= Triple K Co-operative =

Canadian silk-screen company

Triple K Co-operative Incorporated is a Canadian Native-run silk-screen company in Red Lake, Ontario that produced high quality limited editions of several artist within the Woodland School of Art from 1973 till the early 1980s. Now it is an online and bricks-and-mortar gallery in Thunder Bay, Ontario.

Triple K was based upon artistic control, self-representation, and self-determination, representing one another and themselves on their own terms, instead of by non-Aboriginal organizations that might have tried to take advantage. It was related to the ideas of the Professional Native Indian Artists Incorporated, better known as the “Indian Group of Seven” which established around the same time.

The name “Triple K” relates to the last name of the three founders and brothers Joshim Kakegamic, Henry Kakegamic and Goyce Kakegamic. Besides their own art work, they made editions for others artist as well like Barry Peters, Paddy Peters, Saul Williams, and their brother-in-law Norval Morrisseau.

== History ==
The basis for the founding of Triple K started in the 1962, when Norval Morrisseau hit the Toronto art scene at the Pollock Gallery. He was the first Aboriginal artist to have work shown in a contemporary art gallery, where his bright, stylized Ojibwa spiritual images were very well received and the contemporary Woodlands Style was born.

Norval Morrisseau was married Harriet Kakegamic who had three brothers, Henry, Joshim and Goyce Kakegamic. As artists, Goyce and Joshim were highly influenced by their brother-in-law Norval Morrisseau, and other artists such as Daphne Odjig. They began painting in their teens, and by the early 1970s, when they were in their twenties, became recognized as professional artists in their own right.

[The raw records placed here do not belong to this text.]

#[export] Instance scr_uring_docs : UringDocs ScriptRing.
Proof.
  split.
  - intros u. apply (uring_entries_pos (scr_ring u)).
  - intros u. apply (uring_space_bound (scr_ring u)).
  - intros u. etransitivity; [| apply (uring_get_sqe_full (scr_ring u))]. cbn [uring_get_sqe scr_uring].
    by destruct (uring_get_sqe (scr_ring u)) as [[]|].
  - intros u. apply (uring_submit_entries (scr_ring u)).
  - intros u. apply (uring_submit_sqpoll (scr_ring u)).
  - intros u. apply (uring_submit_space (scr_ring u)).
  - intros u. apply (uring_sqring_wait_frees (scr_ring u)).
  - intros u i c. cbn [uring_cqe_at uring_cq_entries scr_uring]. intros (x & Hx%lookup_lt_Some & _)%fmap_Some.
    rewrite length_take in Hx. lia.
  - intros u slot u' E%scr_get_sqe. apply (uring_get_sqe_dims _ _ _ E).
  - intros u slot u' E%scr_get_sqe. apply (uring_get_sqe_space _ _ _ E).
  - intros u slot s. apply (uring_prep_space (scr_ring u)).
  - intros u slot s. apply (uring_prep_dims (scr_ring u)).
  - intros u. apply (uring_sqring_wait_dims (scr_ring u)).
  - intros u. apply (uring_submit_and_wait_dims (scr_ring u)).
  - done.
  - intros u. apply (uring_enable_rings_dims (scr_ring u)).
Qed.

#[export] Instance scr_uring_laws : UringLaws ScriptRing.
Proof.
  split; [apply _ |]. intros u Hp Hs. exact (uring_submit_progress (scr_ring u) Hp Hs).
Qed.

#[export] Instance scr_local : LocalUring ScriptRing.
Proof.
  split. intros u i c (x & _ & ->)%fmap_Some. eexists _, Common. split; [| by left].
  unfold decode_work, scr_cqe. cbn [cqe_user_data]. f_equal.
  change (Z.shiftl 1 3 - 1) with (Z.ones 3). rewrite Z.land_ones by lia. rewrite Z.shiftl_mul_pow2, Z.mod_mul by lia. done.
Qed.

(** The program of [SystemOps.v]: first the send completes, then the receive, then the
    notification of the send arrives. *)
Definition exchange_ring : Ring ScriptRing :=
  mkRing (mkScriptRing (mkSimRing 3 [] [] 4 []) []
            [[(awaiter_addr 0, 5, 2)]; [(awaiter_addr 1, 42, 0)]; [(awaiter_addr 0, 0, 8)]]) 8 0.
Definition exchange_start : Sys ScriptRing Z Z :=
  mkSys (mkOEnv (mkWorld {[0%nat := runtime_new exchange_ring 61 false]} [] ∅) [])
    {[0%nat := mkFrame promise_new (Running exchange_main) []]} 1 [].

(** The process is serviced, and few frames and operations are in use. *)
Definition exchange_serviced : bool :=
  match service 0 0 5 30 (λ _, 1) 1 5 0 exchange_start with
  | Done _ s => bool_decide ((next_frame s ≤ 8)%nat ∧ Z.of_nat (outstanding s) < 2 ^ 64)
  | _ => false
  end.

Lemma sync_wait_with_operations_witness :
  ∃ out s'', sync_wait (λ _, 1) 1 5 30 0 5 0 0 exchange_start = Done out s'' ∧ frames s'' = ∅ ∧ orphans s'' = [].
Proof.
  assert (exchange_serviced = true) as E by (vm_compute; reflexivity). unfold exchange_serviced in E.
  destruct (service 0 0 5 30 (λ _, 1) 1 5 0 exchange_start) as [[] s' | |] eqn:Es; [| done..].
  apply bool_decide_eq_true in E as [Hn Ho].
  assert (ring_dims exchange_ring = (4, false)) as Hd by (vm_compute; reflexivity).
  assert (reserve_turns ScriptRing (4%Z, false).1 ≤ 5)%nat as Hsf by apply le_n.
  destruct (sync_wait_with_operations 0 0 (4, false) 5 30 8 (λ _, 1) 1 Hsf 5 exchange_main exchange_start s' exchange_ring
              61 false 0 exchange_local eq_refl eq_refl eq_refl eq_refl eq_refl Hd Es Hn Ho) as (out & s'' & E1 & _ & E2 & E3).
  exists out, s''. split; [exact E1 | split; [exact E2 | exact E3]].
Defined.
(** Pushing: rejected when the queue is full, otherwise the buffer joins the end
    and its id is the slot after the last one. *)
Lemma push_ok q k l data len :
  queue_ok q k l → 0 < len < 2 ^ 32 →
  if size_ q =? 2 ^ k then push data len q = Thrown LogicError q
  else ∃ q', push data len q = Done (Z.land (br_tail (br_ q)) (2 ^ k - 1)) q' ∧ queue_ok q' k (l ++ [len]) ∧
         br_tail (br_ q') = u16 (br_tail (br_ q) + 1) ∧ is_incr q' = is_incr q ∧ bgid_ q' = bgid_ q.
Proof.
  intros [Hk Hcap Hm Hl Hs Hle Hpos Hsl] Hlen. unfold push. rewrite bind_get, Hcap, Hs.
  destruct (Z.eqb_spec (Z.of_nat (length l)) (2 ^ k)) as [He | Hne].
  { by rewrite (proj2 (Z.leb_le _ _)) by lia. }
  rewrite (proj2 (Z.leb_gt _ _)) by lia. rewrite Hm, slot_small by done.
  set (slot := Z.land (br_tail (br_ q)) (2 ^ k - 1)). rewrite (wrap_small 32) by lia.
  pose proof (mask_range k (br_tail (br_ q)) ltac:(lia)) as Hr. fold slot in Hr.
  assert (is_Some (buf_lens_ q !! Z.to_nat slot)) as [old Hold] by (apply lookup_lt_is_Some; lia).
  pose proof (pow_le_16 k Hk).
  eexists. split.
  { erewrite bind_done by done. erewrite bind_done by (by eapply set_len_run). by erewrite bind_done by done. }
  split_and!; try done; [| by cbn [br_ set_lens]; rewrite br_advance_tail, br_add_tail].
  split; cbn [capacity_ mask_ buf_lens_ size_ br_ set_lens]; try done.
  - by rewrite length_insert.
  - rewrite length_app, wrap_small; simpl; lia.
  - rewrite length_app. simpl. lia.
  - apply Forall_app. split; [done | by constructor].
  - intros j x Hj. rewrite br_advance_tail, br_add_tail, length_app. simpl length.
    replace (u16 (br_tail (br_ q) + 1) - Z.of_nat (length l + 1) + Z.of_nat j)
      with (u16 (br_tail (br_ q) + 1) + (Z.of_nat j - Z.of_nat (length l + 1))) by lia.
    rewrite land_wrap_l by lia.
    replace (br_tail (br_ q) + 1 + (Z.of_nat j - Z.of_nat (length l + 1)))
      with (br_tail (br_ q) - Z.of_nat (length l) + Z.of_nat j) by lia.
    apply lookup_app_Some in Hj as [Hj | [Hj1 Hj2]].
    + pose proof (lookup_lt_Some _ _ _ Hj) as Hlt. rewrite list_lookup_insert_ne; [by apply Hsl |].
      intros E. apply Z2Nat.inj in E; [| lia | apply mask_range; lia].
      assert (Z.of_nat (length l) = Z.of_nat j); [| lia].
      apply (slot_inj k (br_tail (br_ q) - Z.of_nat (length l))); [lia | lia | lia |].
      rewrite <- E. f_equal. lia.
    + apply list_lookup_singleton_Some in Hj2 as [Hj2 ->]. assert (j = length l) as -> by lia.
      replace (br_tail (br_ q) - Z.of_nat (length l) + Z.of_nat (length l)) with (br_tail (br_ q)) by lia.
      fold slot. apply list_lookup_insert_eq. lia.
Qed.

(** The buffers [l] sit in consecutive slots from [h] on. *)
Definition slots (k h : Z) (lens l : list Z) : Prop :=
  ∀ j x, l !! j = Some x → lens !! Z.to_nat (Z.land (h + Z.of_nat j) (2 ^ k - 1)) = Some x.

Lemma slots_tail k h lens x l y :
  0 ≤ k → Z.of_nat (length (x :: l)) ≤ 2 ^ k → slots k h lens (x :: l) →
  slots k (h + 1) (<[Z.to_nat (Z.land h (2 ^ k - 1)) := y]> lens) l.
Proof.
  intros Hk Hl Hs j z Hj. pose proof (lookup_lt_Some _ _ _ Hj) as Hlt. simpl in Hl.
  replace (h + 1 + Z.of_nat j) with (h + Z.of_nat (S j)) by lia.
  rewrite list_lookup_insert_ne; [by apply Hs |]. intros E.
  apply Z2Nat.inj in E; [| apply mask_range; lia | apply mask_range; lia].
  assert (0 = Z.of_nat (S j)); [| lia]. apply (slot_inj k h); [lia | lia | lia |].
  by rewrite Z.add_0_r.
Qed.

Lemma slots_head k h lens x l y :
  0 ≤ k → Z.of_nat (length (x :: l)) ≤ 2 ^ k → slots k h lens (x :: l) →
  slots k h (<[Z.to_nat (Z.land h (2 ^ k - 1)) := y]> lens) (y :: l).
Proof.
  intros Hk Hl Hs [|j] z Hj.
  - simpl in Hj. simplify_eq. rewrite Z.add_0_r. apply list_lookup_insert_eq.
    pose proof (Hs 0%nat x eq_refl) as Hx. rewrite Z.add_0_r in Hx. by eapply lookup_lt_Some.
  - replace (h + Z.of_nat (S j)) with (h + 1 + Z.of_nat j) by lia.
    by apply (slots_tail k h lens x l y).
Qed.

At that time, Native artists were almost completely excluded from the mainstream art community seventies, with exception of Norval Morrisseau. The then called “Indian art exhibitions”, took place primarily in museums or anthropology. To change this position, Native artist took control over their own business affairs in the art worlds, in controlling what had become a tawdry, government-run souvenir business in Indian art and craft, and in managing the image of Native people in Canada. Artist Daphne Odjig was a driven force in these activities. She undertook several actions in the beginning of the 1970s including the creation of Indian Prints of Canada Ltd (1970) a Native-controlled print co-operative, the opening of probably the first Aboriginal artist-run ‘Warehouse Gallery’ (1974) and she initiated the Professional Native Indian Artists Incorporated (1973), better known as the Indian Group of Seven. The last were collectively concerned with copyright issues, art markets, and the politics of the art world at that time.

In the fall of 1973, within the spirit of the age and after learning printmaking techniques at Open Studio in Toronto, Joshim and Goyce and their brother Henry opened the Triple K Co-operative Incorporated, with government support, in a modest building on Howey Street in Red Lake, Ontario.

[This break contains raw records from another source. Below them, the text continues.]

(* ===== verification/BufferSetup.v ===== *)
(** * Registration of provided buffers (include/condy/provided_buffers.hpp)

    The constructors of [BundledProvidedBufferQueue], [BundledProvidedBufferPool]
    and [ProvidedBufferPool] and their [cleanup_], over the ids of buffer groups
    of the runtime ([IdPool]), the buffer rings registered with the kernel and the
    mappings of the process.  What [mmap] and [io_uring_setup_buf_ring] answer
    are parameters. *)

From stdpp Require Import base numbers list gmap.
From S2P Require Import Prelude Utils.
Import IdPool.

(** [std::numeric_limits<uint16_t>::max()], the range of [IdPool<uint16_t>] and
    the value of [bgid_] when no id is held. *)
Definition no_bgid : Z := 65535.
Abbreviation allocate_bgid := (IdPool.allocate no_bgid).
Abbreviation recycle_bgid := (IdPool.recycle 0 no_bgid).

(** The fields of a queue or pool that hold resources; [has_br] is
    [br_ != nullptr], [num_] is [capacity_] or [num_buffers_]. *)
Record Obj := mkObj {
  has_br : bool;
  num_ : Z;
  bgid_ : Z;
  base_ : Z;
  buffer_size_ : Z;
  owns_ : bool
}.

(** [rings]: the registered rings, id to number of entries. *)
Record Sys := mkSys {
  ids : IdPool;
  rings : gmap Z Z;
  mapped : gmap Z Z;
  obj : Obj
}.

Section setup.
Context (setup_err : option Z) (mmap_answer : option Z) (errno : Z).
Abbreviation M := (ST Sys).

Definition on_ids {A} : ST IdPool A → M A := zoom ids (λ p s, mkSys p (rings s) (mapped s) (obj s)).
Definition set_obj (f : Obj → Obj) : M unit := modify (λ s, mkSys (ids s) (rings s) (mapped s) (f (obj s))).

(** Here freeing what is not registered, or unmapping what is not a whole mapping,
    fails (Linux accepts [munmap] of unmapped pages): the cleanup never does. *)
Definition free_buf_ring (num bgid : Z) : M Z := λ s,
  if bool_decide (rings s !! bgid = Some num) then Done 0 (mkSys (ids s) (delete bgid (rings s)) (mapped s) (obj s))
  else Done (-1) s.
Definition munmap (addr size : Z) : M Z := λ s,
  if bool_decide (mapped s !! addr = Some size) then Done 0 (mkSys (ids s) (rings s) (delete addr (mapped s)) (obj s))
  else Done (-1) s.

(** [io_uring_setup_buf_ring]: [None] is success, otherwise the error. *)
Definition setup_buf_ring (num bgid : Z) : M (option Z) :=
  match setup_err with
  | Some e => mret (Some e)
  | None => modify (λ s, mkSys (ids s) (<[bgid := num]> (rings s)) (mapped s) (obj s));; mret None
  end.

(** The part of [cleanup_] the two classes share, then the rest of the pool's. *)
Definition queue_cleanup_ : M unit :=
  o ← gets obj;
  (if has_br o then
     r ← free_buf_ring (num_ o) (bgid_ o);
     assert_ (r =? 0);;
     set_obj (λ o, mkObj false (num_ o) (bgid_ o) (base_ o) (buffer_size_ o) (owns_ o))
   else mret tt);;
  if negb (bgid_ o =? no_bgid) then on_ids (recycle_bgid (bgid_ o)) else mret tt.

Definition pool_cleanup_ : M unit :=
  queue_cleanup_;;
  o ← gets obj;
  if owns_ o then
    r ← munmap (base_ o) (num_ o * buffer_size_ o);
    assert_ (r =? 0);;
    set_obj (λ o, mkObj (has_br o) (num_ o) (bgid_ o) 0 (buffer_size_ o) false)
  else mret tt.

(** The guard of the constructors: an exception that leaves the body runs
    [cleanup]. *)
Definition guarded (cleanup body : M unit) : M unit := λ s,
  match body s with
  | Thrown e s' =>
      match cleanup s' with
      | Done _ s'' => Thrown e s''
      | Thrown _ _ => Crashed Panic
      | Crashed c => Crashed c
      end
  | r => r
  end.

(** The common body of the constructors. *)
Definition register : M unit :=
  bgid ← on_ids allocate_bgid;
  set_obj (λ o, mkObj (has_br o) (num_ o) bgid (base_ o) (buffer_size_ o) (owns_ o));;
  num ← gets (num_ ∘ obj);
  err ← setup_buf_ring num bgid;
  match err with
  | Some e => throw (SystemError (- e))
  | None => set_obj (λ o, mkObj true (num_ o) (bgid_ o) (base_ o) (buffer_size_ o) (owns_ o))
  end.

Definition queue_construct (capacity : Z) : M unit :=
  set_obj (λ _, mkObj false (bit_ceil capacity) no_bgid 0 0 false);;
  guarded queue_cleanup_ register.

(** [buffer_size_] is a [uint32_t]. *)
Definition pool_construct (base num_buffers buffer_size : Z) (owns : bool) : M unit :=
  set_obj (λ _, mkObj false (bit_ceil num_buffers) no_bgid base (u32 buffer_size) owns);;
  guarded pool_cleanup_ register.

Definition alloc_buffer_data_ (size : Z) : M Z :=
  match mmap_answer with
  | Some a => modify (λ s, mkSys (ids s) (rings s) (<[a := size]> (mapped s)) (obj s));; mret a
  | None => throw (SystemError errno)
  end.

(** [ProvidedBufferPool] with memory of its own. *)
Definition owning_pool_construct (num_buffers buffer_size : Z) : M unit :=
  base ← alloc_buffer_data_ (u64 (bit_ceil num_buffers * buffer_size));
  pool_construct base num_buffers buffer_size true.
End setup.

(** ** Resources are balanced *)

(** The ids in use are [live]; the rings registered belong to them; [mm] is
    mapped. *)
Definition sys_ok (s : Sys) (live : list Z) (rs mm : gmap Z Z) : Prop :=
  pool_inv 0 no_bgid (ids s) live ∧ rings s = rs ∧ mapped s = mm ∧ (∀ id, is_Some (rs !! id) → id ∈ live).

Section setup_props.
Context (setup_err mmap_answer : option Z) (errno : Z).

(** [register], on every answer. *)
Lemma register_ok s live rs mm n b sz ow :
  sys_ok s live rs mm → obj s = mkObj false n no_bgid b sz ow →
  match register setup_err s with
  | Done _ s' => setup_err = None ∧ ∃ id, (id ∉ live) ∧ 0 ≤ id < no_bgid ∧
      pool_inv 0 no_bgid (ids s') (id :: live) ∧ rings s' = <[id := n]> rs ∧ mapped s' = mm ∧
      obj s' = mkObj true n id b sz ow
  | Thrown e s' => rings s' = rs ∧ mapped s' = mm ∧
      ((e = RuntimeError ∧ (∀ id, 0 ≤ id < no_bgid → id ∈ live) ∧ pool_inv 0 no_bgid (ids s') live ∧
        obj s' = mkObj false n no_bgid b sz ow) ∨
       (∃ err id, setup_err = Some err ∧ e = SystemError (- err) ∧ 0 ≤ id < no_bgid ∧
          pool_inv 0 no_bgid (ids s') (id :: live) ∧ obj s' = mkObj false n id b sz ow))
  | Crashed _ => False
  end.
Proof.
  intros (Hi & Hr & Hm & Hl) Ho. pose proof (allocate_inv 0 no_bgid _ _ Hi) as Ha.
  unfold register, on_ids, zoom, mbind, st_bind. destruct (allocate no_bgid (ids s)) as [id p' | e p' |]; [| | done].
  - destruct Ha as (Hi' & Hn & Hrange). cbn. rewrite Ho, Hr, Hm. destruct setup_err as [err|]; cbn.
    + split_and!; [done | done |]. right. exists err, id. split_and!; (done || lia).
    + split; [done |]. exists id. split_and!; (done || lia).
  - destruct Ha as (-> & -> & Hall). cbn. rewrite Hr, Hm. split_and!; [done | done |]. left. done.
Qed.

(** Giving back an id that is in use. *)
Lemma recycle_ok s id live :
  pool_inv 0 no_bgid (ids s) (id :: live) →
  ∃ p', on_ids (recycle_bgid id) s = Done tt (mkSys p' (rings s) (mapped s) (obj s)) ∧ pool_inv 0 no_bgid p' live.
Proof.
  intros Hi. destruct (recycle_inv 0 no_bgid _ _ id Hi) as (p' & live' & E & Hp & Hi'); [set_solver |].
  exists p'. split; [unfold on_ids; by erewrite zoom_done by exact E |].
  eapply pool_inv_perm, Hi'. symmetry. by eapply Permutation_cons_inv.
Qed.

Lemma queue_cleanup_ok s id live rs n b sz ow (br : bool) :
  pool_inv 0 no_bgid (ids s) (id :: live) → 0 ≤ id < no_bgid → obj s = mkObj br n id b sz ow →
  (if br then rings s = <[id := n]> rs ∧ rs !! id = None else rings s = rs) →
  ∃ s', queue_cleanup_ s = Done tt s' ∧ pool_inv 0 no_bgid (ids s') live ∧ rings s' = rs ∧ mapped s' = mapped s ∧
    obj s' = mkObj false n id b sz ow.
Proof.
  intros Hi Hid Ho Hr. unfold queue_cleanup_. rewrite bind_gets, Ho. cbn [has_br num_ bgid_].
  rewrite (proj2 (Z.eqb_neq id no_bgid)) by lia. cbn [negb].
  set (s1 := mkSys (ids s) rs (mapped s) (mkObj false n id b sz ow)).
  destruct (recycle_ok s1 id live Hi) as (p' & E & Hi').
  exists (mkSys p' rs (mapped s) (mkObj false n id b sz ow)). split; [| done].
  erewrite bind_done; [exact E |]. destruct br.
  - destruct Hr as [Hr Hn]. unfold mbind, st_bind, free_buf_ring. rewrite Hr, bool_decide_eq_true_2 by apply lookup_insert_eq.
    cbn. by rewrite Ho, delete_insert_id.
  - unfold mret, st_ret, s1. destruct s. cbn in *. by subst.
Qed.

Lemma queue_cleanup_none s n b sz ow :
  obj s = mkObj false n no_bgid b sz ow → queue_cleanup_ s = Done tt s.
Proof. intros Ho. unfold queue_cleanup_. by rewrite bind_gets, Ho. Qed.

(** A provided-buffer queue holds what it registered and nothing else: the constructor
    takes an unused group id and registers one ring of a power of two of entries
    under it, or throws (the error of the registration, or because every id is in
    use) with ids and rings as before; the destructor gives both back. *)
Theorem queue_setup_balanced capacity s live rs mm :
  sys_ok s live rs mm →
  match queue_construct setup_err capacity s with
  | Done _ s1 => ∃ id s2, (id ∉ live) ∧ rings s1 = <[id := bit_ceil capacity]> rs ∧ bgid_ (obj s1) = id ∧
      queue_cleanup_ s1 = Done tt s2 ∧ sys_ok s2 live rs mm
  | Thrown e s1 => sys_ok s1 live rs mm ∧
      (e = RuntimeError ∧ (∀ id, 0 ≤ id < no_bgid → id ∈ live) ∨ ∃ err, setup_err = Some err ∧ e = SystemError (- err))
  | Crashed _ => False
  end.
Proof.
  intros Hs. unfold queue_construct. erewrite bind_done by done. unfold guarded.
  set (s0 := mkSys _ _ _ _). assert (sys_ok s0 live rs mm) as Hs0 by exact Hs.
  pose proof (register_ok s0 live rs mm (bit_ceil capacity) 0 0 false Hs0 eq_refl) as Hreg.
  destruct Hs0 as (_ & _ & _ & Hl). destruct (register setup_err s0) as [[] s1 | e s1 |]; [| | done].
  - destruct Hreg as (_ & id & Hid & Hrange & Hi & Hr & Hm & Ho). exists id.
    assert (rs !! id = None) as Hn by (apply eq_None_not_Some; intros ?%Hl; done).
    destruct (queue_cleanup_ok s1 id live rs (bit_ceil capacity) 0 0 false true Hi Hrange Ho) as (s2 & E & Hi2 & Hr2 & Hm2 & _);
      [done |].
    exists s2. split_and!; [done | done | by rewrite Ho | done |]. split_and!; [done | done | congruence | done].
  - destruct Hreg as (Hr & Hm & [(-> & Hall & Hi & Ho) | (err & id & Es & -> & Hrange & Hi & Ho)]).
    + rewrite (queue_cleanup_none _ _ _ _ _ Ho). split; [done | by left].
    + destruct (queue_cleanup_ok s1 id live rs (bit_ceil capacity) 0 0 false false Hi Hrange Ho Hr)
        as (s2 & -> & Hi2 & Hr2 & Hm2 & _). split; [| right; eauto]. split_and!; [done | done | congruence | done].
Qed.

(** The rest of the pool's cleanup, once the ring and the id are given back. *)
Lemma pool_cleanup_ok s s1 mm n id b sz :
  queue_cleanup_ s = Done tt s1 → obj s1 = mkObj false n id b sz true → mapped s1 = <[b := n * sz]> mm → mm !! b = None →
  ∃ s', pool_cleanup_ s = Done tt s' ∧ ids s' = ids s1 ∧ rings s' = rings s1 ∧ mapped s' = mm.
Proof.
  intros E Ho Hm Hb. unfold pool_cleanup_. erewrite bind_done by exact E. rewrite bind_gets, Ho. cbn [owns_ base_ num_ buffer_size_].
  unfold mbind, st_bind, munmap. rewrite Hm, bool_decide_eq_true_2 by apply lookup_insert_eq. cbn.
  eexists. split; [done |]. by rewrite delete_insert_id.
Qed.

(** C14. A provided-buffer pool with memory of its own holds what it acquired and nothing
    else: the constructor maps memory for all buffers, takes an unused group id
    and registers a ring under it, or throws (the error of [mmap] or of the
    registration, or because every id is in use) with ids, rings and mappings as
    before; the destructor gives all three back.  For up to 2^31 buffers of less
    than 4 GiB each: [buffer_size_] has 32 bits. *)
Theorem pool_setup_balanced num size s live rs mm :
  sys_ok s live rs mm → 0 < num ≤ 2 ^ 31 → 0 < size < 2 ^ 32 → (∀ a, mmap_answer = Some a → mm !! a = None) →
  match owning_pool_construct setup_err mmap_answer errno num size s with
  | Done _ s1 => ∃ a id s2, (id ∉ live) ∧ rings s1 = <[id := bit_ceil num]> rs ∧
      mapped s1 = <[a := bit_ceil num * size]> mm ∧ base_ (obj s1) = a ∧ bgid_ (obj s1) = id ∧
      pool_cleanup_ s1 = Done tt s2 ∧ sys_ok s2 live rs mm
  | Thrown e s1 => sys_ok s1 live rs mm ∧
      ((mmap_answer = None ∧ e = SystemError errno) ∨ (e = RuntimeError ∧ ∀ id, 0 ≤ id < no_bgid → id ∈ live) ∨
       ∃ err, setup_err = Some err ∧ e = SystemError (- err))
  | Crashed _ => False
  end.
Proof.
  intros Hs Hnum Hsz Hmap. unfold owning_pool_construct. destruct mmap_answer as [a|]; [| by split; [| left]].
  specialize (Hmap a eq_refl). set (n := bit_ceil num).
  assert (0 < n ≤ 2 ^ 31) as Hn.
  { split; [apply is_pow2_pos, bit_ceil_pow2 | apply bit_ceil_least; [lia | by exists 31 | lia]]. }
  rewrite (wrap_small 64) by nia. erewrite bind_done by done. unfold pool_construct. rewrite (wrap_small 32) by lia.
  fold n. erewrite bind_done by done. unfold guarded. set (s0 := mkSys _ _ _ _). destruct Hs as (Hi0 & Hr0 & Hm0 & Hl).
  assert (sys_ok s0 live rs (<[a := n * size]> mm)) as Hs0 by (unfold s0; cbn; subst rs mm; split_and!; done).
  pose proof (register_ok s0 live rs _ n a size true Hs0 eq_refl) as Hreg.
  destruct (register setup_err s0) as [[] s1 | e s1 |]; [| | done].
  - destruct Hreg as (_ & id & Hid & Hrange & Hi & Hr & Hm & Ho). exists a, id.
    assert (rs !! id = None) as Hnone by (apply eq_None_not_Some; intros ?%Hl; done).
    destruct (queue_cleanup_ok s1 id live rs n a size true true Hi Hrange Ho) as (s2 & E & Hi2 & Hr2 & Hm2 & Ho2); [done |].
    destruct (pool_cleanup_ok s1 s2 mm n id a size E Ho2) as (s3 & E3 & Ei3 & Er3 & Em3); [congruence | done |].
    exists s3. rewrite Ho. split_and!; try done. split_and!; [by rewrite Ei3 | by rewrite Er3 | done | done].
  - destruct Hreg as (Hr & Hm & [(-> & Hall & Hi & Ho) | (err & id & Es & -> & Hrange & Hi & Ho)]).
    + destruct (pool_cleanup_ok s1 s1 mm n no_bgid a size) as (s3 & -> & Ei3 & Er3 & Em3);
        [by eapply queue_cleanup_none | done | done | done |].
      split; [| eauto]. split_and!; [by rewrite Ei3 | by rewrite Er3 | done | done].
    + destruct (queue_cleanup_ok s1 id live rs n a size true false Hi Hrange Ho Hr) as (s2 & E & Hi2 & Hr2 & Hm2 & Ho2).
      destruct (pool_cleanup_ok s1 s2 mm n id a size E Ho2) as (s3 & -> & Ei3 & Er3 & Em3); [congruence | done |].
      split; [| eauto]. split_and!; [by rewrite Ei3 | by rewrite Er3 | done | done].
Qed.
End setup_props.

(** ** A concrete system *)

Definition demo_sys : Sys := mkSys (id_pool_new 0) ∅ ∅ (mkObj false 0 no_bgid 0 0 false).

Lemma demo_sys_ok : sys_ok demo_sys [] ∅ ∅.
Proof. split_and!; [by apply pool_inv_new | done | done |]. intros id [x E]. done. Qed.

Lemma queue_setup_balanced_witness :
  ∃ s1 s2, queue_construct None 5 demo_sys = Done tt s1 ∧ rings s1 = {[0 := 8]} ∧ queue_cleanup_ s1 = Done tt s2 ∧
    rings s2 = ∅.
Proof.
  pose proof (queue_setup_balanced None 5 demo_sys [] ∅ ∅ demo_sys_ok) as Hq.
  destruct (queue_construct None 5 demo_sys) as [[] s1 | |] eqn:E; [| discriminate E | discriminate E].
  destruct Hq as (id & s2 & _ & _ & _ & Ec & _ & Hr & _). exists s1, s2. split_and!; [reflexivity | | exact Ec | exact Hr].
  injection E as <-. reflexivity.
Defined.

(** The registration fails: the mapping is undone. *)
Lemma pool_setup_balanced_witness :
  ∃ s1, owning_pool_construct (Some (-12)) (Some 4096) 0 3 100 demo_sys = Thrown (SystemError 12) s1 ∧
    mapped s1 = ∅ ∧ rings s1 = ∅.
Proof.
  pose proof (pool_setup_balanced (Some (-12)) (Some 4096) 0 3 100 demo_sys [] ∅ ∅ demo_sys_ok ltac:(lia) ltac:(lia)
                ltac:(done)) as Hp.
  destruct (owning_pool_construct (Some (-12)) (Some 4096) 0 3 100 demo_sys) as [u s1 | e s1 |] eqn:E;
    [discriminate E | | discriminate E].
  destruct Hp as [(_ & Hr & Hm & _) _]. exists s1. split_and!; [| exact Hm | exact Hr].
  injection E as <- _. reflexivity.
Defined.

In the first year of operation they reproduced a number of unlimited editions on cloth and paper. The artist who contributed most of the work were Joshim and Goyce Kakegamic. With the growing reputations of the artists already involved and with the printing of some works by Norval Morrisseau, it became essential to maintain a certain standard. Therefore Triple K decided only to begin printing original limited editions prints. “Original” in the sense that all prints at Triple K were made from drawings designed specifically for the silk-screen process by the artist. The artist was also involved in every step in the process.

At the start of the co-operative Triple K exhibited their productions wherever possible and by the end of that decade they had sold work to forty leading galleries. From 15 May till 30 June 1977 the Royal Ontario Museum exhibited “Contemporary Native Art of Canada – Silk screens from the Triple K Co-operative, Red Lake, Ontario”.

By its success of producing high quality art prints which were both affordable and available, the art of the artist involved was made available throughout Canada and the international art world. Besides artwork of the Kakegamic brothers, they produced work of other artists as well, like Barry Peters, Paddy Peters, Saul Williams, and Norval Morrisseau.

Triple K paved a path for Native artistic control and disbanded in the early 1980s.

== Political and social ideals ==
Triple K was based upon artistic control, self-representation, and self-determination – representing one another and themselves on their own terms, instead of by non-Aboriginal organizations that might have tried to take advantage. They were part of a movement that provided opportunities for artists, such as inclusion in galleries, access to fine arts education, and the creation of Aboriginal artist-run organizations. This movement also included the Professional Native Indian Artists Incorporated, which established around the same time.